God this is depressing. Not the product itself, but the need for it. That software has failed to be programmable to such a degree that a promising approach is rendering the GUI and analysing the resultant image with an AI model. It's insane that we have to treat computers as fax machines, capable only of sending hand-written forms over a network. The gap between how people use computers and the utility they could provide is massive.

suchintan
3 replies
19h31m

Actually this kind of stuff is super exciting -- we don't need to depend on companies exposing APIs for their website -- we can just use something like Skyvern instead!

mderazon
0 replies
5h22m

Two ways of looking at it. I guess what the OP is saying is that if there was an agreed upon standard for semantically understanding these pages without having to use these sophisticated methods, it would be much easier

darepublic
0 replies
2h2m

I have been interested in doing something similar for a while. I also think this has a lot of potential as the core of a virtual assistant.

James_K
0 replies
17h31m

You could still use Skyvern if they exposed an API.

kevmo314
3 replies
19h33m

On the contrary! Isn't it neat that we now have a unified API that both humans and computers can consume?

croes
1 replies
17h5m

Good luck debugging any errors

ignoramous
0 replies
6h2m

The world is governed by probabilities. What more could go wrong if algorithms did too? /s

James_K
0 replies
17h12m

No, because we already have a machine API. If you want to write an application, you need to write something a computer can understand.
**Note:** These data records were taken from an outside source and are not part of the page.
Definition alice : Account := mkAccount 1 "alice" 500.
Definition bob : Account := mkAccount 2 "bob" 200.

(** The same bank after Alice's 100 to Bob ... *)
Definition bankAfterTransfer : DB := {|
  accounts := <[1 := mkAccountRow "alice" 400]> (<[2 := mkAccountRow "bob" 300]> ∅);
  sharedAccounts := [];
  externalAccounts := {[ 7 := 2 ]};
  transactions :=
    [mkTransaction 1 100 "rent" (Some bob) (Some alice) Transfer (Some 8640000000)];
  cash := {[ "alice"%string := 30 ]};
|}.

(** ... with the balances moved but the ledger row not yet written ... *)
Definition bankMidTransfer : DB := {|
  accounts := <[1 := mkAccountRow "alice" 400]> (<[2 := mkAccountRow "bob" 300]> ∅);
  sharedAccounts := [];
  externalAccounts := {[ 7 := 2 ]};
  transactions := [];
  cash := {[ "alice"%string := 30 ]};
|}.

(** ... after Alice's 100 to herself ... *)
Definition bankAfterSelfTransfer : DB := {|
  accounts := <[1 := mkAccountRow "alice" 500]> (<[2 := mkAccountRow "bob" 200]> ∅);
  sharedAccounts := [];
  externalAccounts := {[ 7 := 2 ]};
  transactions :=
    [mkTransaction 1 100 "savings" (Some alice) (Some alice) Transfer
       (Some 8640000000)];
  cash := {[ "alice"%string := 30 ]};
|}.

(** ... and after her 50 to the external account 7. *)
Definition bankAfterExternal : DB := {|
  accounts := <[1 := mkAccountRow "alice" 450]> (<[2 := mkAccountRow "bob" 250]> ∅);
  sharedAccounts := [];
  externalAccounts := {[ 7 := 2 ]};
  transactions :=
    [mkTransaction 1 50 "invoice" (Some bob) (Some alice) Outgoing (Some 8640000000);
     mkTransaction 2 50 "invoice" (Some bob) (Some alice) Incoming (Some 8640000000)];
  cash := {[ "alice"%string := 30 ]};
|}.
So a computer-usable API is always created. It takes additional effort to hide that functionality behind a interface. The process we have now is: machine → GUI → image processing → generative AI. The interface we could have is: machine → machine. It would take no extra effort to do this. It would just need some slight changes in organisation. In fact it is easier at every level. If you separate logic from interface, you end up with an architecture that is a set of functions (a library) into which you can interface programmatically, or with a GUI, or by any other means. Separating code like this (MVC) is good practice and allows for a range of different interfaces to be created to the same functionality. It is also easier for an engineering perspective and produces a better product. Think of git. There are hundreds of different interfaces created to the functionality git provides. All software should be structured like this (though perhaps by means of a library rather than a shell interface).

I should add that this is a particularly grim prospect from a software engineering perspective. It makes me imagine a future where no one bothers exposing a stable API to anything, so the only way to interact with other people's code is using an AI middle-man.

is_true
6 replies
1d

Weeks to automate something? Anyone experienced would be able to automate most workflows in a couple of days top.

suchintan
3 replies
1d

You're right -- we should have written days to weeks.

What's interesting here is that large companies like UI Path charge thousands of dollars to build a single robot for companies.. I wonder if that large up-front expense will still be necessary in this new world

is_true
2 replies
21h37m

That's crazy. We usually create robots and most of the time we charge less than a thousand USD.

We have a lot of tooling in place now so most things take minutes. The harder step is getting the data in the client's infrastructure

suchintan
1 replies
21h20m

When you say "getting the data in the client's infrastructure", do you mean self-hosting the robots? or something else?

is_true
0 replies
18h26m

No. Getting the data on the client's DB, filestore, or similar. For some ERPs we create insert queries, others have import functions.

dang
1 replies
23h36m

I've edited the text above to say "days or even weeks".

suchintan
0 replies
23h32m

thank you!!

mosselman
5 replies
1d1h

If I were to build some custom GPT powered thing for this. Is there a similar project I can use with a command line interface or some programmatic interface?

keremyilmaz
4 replies
1d1h

Skyvern is actually an API-first product! The UI we built is mainly for simplicity and being able to debug the steps our agent takes.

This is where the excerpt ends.